▶ **Record set**
##########

(** X15: a connect that fails registers nothing.  When the record cannot be
    serialized (a context value is a float) or the registry refuses the
    put, the answer is the 500 response and both tables are as they were.
    An [authorizer] entry that is present but is not a mapping is not
    caught at all: the handler raises before any call. *)
Theorem failed_connect_registers_nothing e cid (a q : option pyval) w :
  (forall v, a = Some v -> (forall d, v <> PDict d) ->
     Connect.lambda_handler e (Connect.Event cid a q) w = (Raise AttributeError, w))
  /\ (forall ad qd : pydict,
        default (PDict []) a = PDict ad ->
        py_or (default (PDict []) q) (PDict []) = PDict qd ->
        let record :=
          Connect.connection_record e cid
            (get_default ad "userId" (PStr "anonymous"))
            (get_default ad "email" (PStr "unknown"))
            (get_default ad "role" (PStr "user"))
            (get_default qd "channel" (PStr "main")) in
        to_dynamo_item record = None \/ fault e (PutItem record) = true ->
        Connect.lambda_handler e (Connect.Event cid a q) w
        = (Ok Connect.failed_to_connect, log (PutItem record) w)).
Proof.
  split.
  - intros v -> Hv. unfold Connect.lambda_handler. simpl.
    destruct v; try reflexivity. now destruct (Hv d).
  - intros ad qd Ha Hq record Hr.
    unfold Connect.lambda_handler. simpl Connect.connectionId.
    simpl Connect.authorizer. simpl Connect.queryStringParameters.
    rewrite Ha, Hq. unfold Connect.as_mapping. step. unfold ret at 1.
    cbv beta iota. step. unfold ret at 1. cbv beta iota. fold record.
    unfold try_except, Connect.table_put_item, bind, called, of_option.
    destruct (to_dynamo_item record) as [i|] eqn:Hi.
    + destruct Hr as [Hr|Hr]; [discriminate|].
      cbn -[Connect.without_key].
      destruct (dict_get "connectionId" i) as [[]|]; try reflexivity.
      cbn -[Connect.without_key]. now rewrite Hr.
    + reflexivity.
Qed.

Lemma failed_connect_registers_nothing_witness :
  Connect.lambda_handler calm (Connect.Event "c7" (Some PNone) None) world0
  = (Raise AttributeError, world0)
  /\ Connect.lambda_handler calm
       (Connect.Event "c7" (Some (PDict [("userId", PFloat (Qc_of_Z 7))])) None) world0
     = (Ok Connect.failed_to_connect,
        log (PutItem (Connect.connection_record calm "c7" (PFloat (Qc_of_Z 7))
                        (PStr "unknown") (PStr "user") (PStr "main"))) world0).
Proof.
  split.
  - apply (proj1 (failed_connect_registers_nothing calm "c7" (Some PNone) None
                    world0) PNone eq_refl).
    discriminate.
  - apply (proj2 (failed_connect_registers_nothing calm "c7"
                    (Some (PDict [("userId", PFloat (Qc_of_Z 7))])) None world0)
             [("userId", PFloat (Qc_of_Z 7))] [] eq_refl eq_refl).
    now left.
Defined.

(** X16: the router attributes a message to the identity given at connect
    time.  After an accepted connect whose context and query string hold no
    number and whose channel is a string, take a message frame without
    [channelId] from that connection, itself without numbers, in an
    invocation in which every call is accepted.  The frame is acknowledged;
    the record stored is the message as built, for the channel of the query
    string (["main"] when absent), with [senderId], [senderEmail] and
    [senderRole] equal to the context's [userId], [email] and [role] (or
    their defaults) and the frame's [content]; and the payload is posted to
    exactly the connections on that channel, the sender among them. *)
Theorem connected_sender_is_attributed e1 e2 cid (a q : option pyval)
    (ad qd d : pydict) w c :
  default (PDict []) a = PDict ad ->
  py_or (default (PDict []) q) (PDict []) = PDict qd ->
  let uid := get_default ad "userId" (PStr "anonymous") in
  let email := get_default ad "email" (PStr "unknown") in
  let role := get_default ad "role" (PStr "user") in
  get_default qd "channel" (PStr "main") = PStr c ->
  let record := Connect.connection_record e1 cid uid email role (PStr c) in
  numbers_free record ->
  fault e1 (PutItem record) = false ->
  get_default d "action" (PStr "message") = PStr "message" ->
  dict_get "channelId" d = None ->
  (forall k, fault e2 k = false) ->
  let message := new_message e2 record d in
  numbers_free message ->
  let w1 := (Connect.lambda_handler e1 (Connect.Event cid a q) w).2 in
  exists w2 m,
    lambda_handler e2 (Event cid (Decoded (PDict d))) w1 = (Ok (message_sent e2), w2)
    /\ messages_table w2 = store_put c (utcnow e2 0) m (messages_table w1)
    /\ from_dynamo_item m = message
    /\ (forall k p,
          PostToConnection k p ∈ calls w1 w2
          <-> p = broadcast_payload message /\ k ∈ (members (AS c) w1).*1)
    /\ cid ∈ (members (AS c) w1).*1
    /\ dict_get "channelId" message = Some (PStr c)
    /\ dict_get "senderId" message = Some uid
    /\ dict_get "senderEmail" message = Some email
    /\ dict_get "senderRole" message = Some role
    /\ dict_get "content" message = Some (get_default d "content" (PStr "")).
Proof.
  intros Ha Hq uid email role Hch record Hn F1 Hact Hnone F2 message Hnm w1.
  destruct (connect_put e1 cid uid email role (PStr c) w Hn F1) as (i & Hi & Hrun).
  fold record in Hi, Hrun.
  assert (E : Connect.lambda_handler e1 (Connect.Event cid a q) w
              = try_except
                  (Connect.table_put_item e1
                     (Connect.connection_record e1 cid uid email role
                        (get_default qd "channel" (PStr "main"))) ;;;
                   ret (Connect.connected cid))
                  (fun _ => ret Connect.failed_to_connect) w).
  { unfold Connect.lambda_handler. simpl Connect.connectionId.
    simpl Connect.authorizer. simpl Connect.queryStringParameters.
    rewrite Ha, Hq. reflexivity. }
  rewrite Hch in E. fold record in E.
  assert (Hw1 : connections_table w1 !! cid = Some i).
  { unfold w1. rewrite E, Hrun. simpl. apply lookup_insert_eq. }
  assert (Hmsg : new_message e2 (connection_item cid i) d = message)
    by (unfold message; now rewrite Hi).
  assert (Hc : get message "channelId" = PStr c).
  { unfold message, new_message, get, get_default at 1. simpl dict_get.
    now rewrite (get_default_absent _ _ _ Hnone). }
  destruct (numbers_free_round_trip message Hnm) as (m & Hm & Em & _).
  assert (Hser : json_dumps (broadcast_payload message)
                 = Some (broadcast_payload message)).
  { unfold json_dumps, broadcast_payload. simpl json_serializable.
    pose proof (numbers_free_serializable message Hnm) as Hj. simpl in Hj.
    now rewrite Hj. }
  destruct (message_effects e2 cid d w1 i m c (broadcast_payload message)
              Hact Hw1 F2) as (w2 & Hrun2 & Hstore & Hcalls & _).
  { now rewrite Hmsg. }
  { now rewrite Hmsg. }
  { now rewrite Hmsg. }
  rewrite Hmsg in Hcalls.
  exists w2, m. split; [exact Hrun2|]. split; [exact Hstore|].
  split; [exact Em|]. split; [|split].
  - intros k p. rewrite Hcalls, !elem_of_app. split.
    + intros [H|[H|H]].
      * repeat (apply elem_of_cons in H as [H|H]; [discriminate|]). inversion H.
      * apply list_elem_of_In, in_map_iff in H as (k' & Hk' & Hin).
        injection Hk' as <- <-. split; [reflexivity|]. now apply list_elem_of_In.
      * apply list_elem_of_In, in_map_iff in H as (? & ? & _). discriminate.
    + intros [-> Hin]. right. left.
      apply list_elem_of_In, (in_map (fun k => PostToConnection k _)).
      now apply list_elem_of_In.
  - apply elem_of_members_fst. exists i. split; [exact Hw1|].
    assert (Hd : dict_get "channelId" (connection_item cid i) = Some (PStr c))
      by now rewrite Hi.
    rewrite dict_get_connection_item in Hd by discriminate.
    destruct (dict_get "channelId" i) as [x|]; [|discriminate].
    simpl in Hd. injection Hd as Hd. f_equal.
    destruct x; simpl in Hd; try discriminate. congruence.
  - split; [|split; [|split; [|split]]]; try reflexivity.
    unfold message, new_message. simpl dict_get.
    now rewrite (get_default_absent _ _ _ Hnone).
Qed.

Lemma connected_sender_is_attributed_witness :
  exists w2 m,
    lambda_handler calm (Event "c7" (Decoded (PDict (say "on site"))))
      (Connect.lambda_handler calm analyst world0).2
    = (Ok (message_sent calm), w2)
    /\ messages_table w2 = [m]
    /\ dict_get "senderId" m = Some (AS "u7")
    /\ recipients (calls (Connect.lambda_handler calm analyst world0).2 w2)
       = ["c7"; "c2"].
Proof.
  destruct (connected_sender_is_attributed calm calm "c7"
              (Connect.authorizer analyst) (Connect.queryStringParameters analyst)
              _ _ (say "on site") world0 "ops" eq_refl eq_refl eq_refl
              ltac:(repeat constructor) eq_refl eq_refl eq_refl (fun _ => eq_refl)
              ltac:(repeat constructor))
    as (w2 & m & Hrun & Hstore & Em & _).
  exists w2, m. split; [exact Hrun|]. split; [exact Hstore|].
  vm_compute in Hrun. injection Hrun as <-.
  vm_compute in Hstore. injection Hstore as <-.
  split; reflexivity.
Defined.

(** ** Disconnecting *)

Lemma disconnect_total e cid w :
  Disconnect.lambda_handler e (Disconnect.Event cid) w
  = if fault e (DeleteItem cid)
    then (Ok Disconnect.disconnection_processed, log (DeleteItem cid) w)
    else (Ok Disconnect.disconnected,
          set_connections (delete cid (connections_table w))
            (log (DeleteItem cid) w)).
Proof.
  unfold Disconnect.lambda_handler, try_except, table_delete_item, bind, called.
  cbn [Disconnect.connectionId].
  now destruct (fault e (DeleteItem cid)).
Qed.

##########

▶ **Task to complete**
Where the line holding "broadcast_payload. simpl json_serializable." appears in the listing above, start reproducing exactly, and end with the line holding "- intros k p.".

▶ **Answer for this exercise**
  { unfold json_dumps, broadcast_payload. simpl json_serializable.
    pose proof (numbers_free_serializable message Hnm) as Hj. simpl in Hj.
    now rewrite Hj. }
  destruct (message_effects e2 cid d w1 i m c (broadcast_payload message)
              Hact Hw1 F2) as (w2 & Hrun2 & Hstore & Hcalls & _).
  { now rewrite Hmsg. }
  { now rewrite Hmsg. }
  { now rewrite Hmsg. }
  rewrite Hmsg in Hcalls.
  exists w2, m. split; [exact Hrun2|]. split; [exact Hstore|].
  split; [exact Em|]. split; [|split].
  - intros k p. rewrite Hcalls, !elem_of_app. split.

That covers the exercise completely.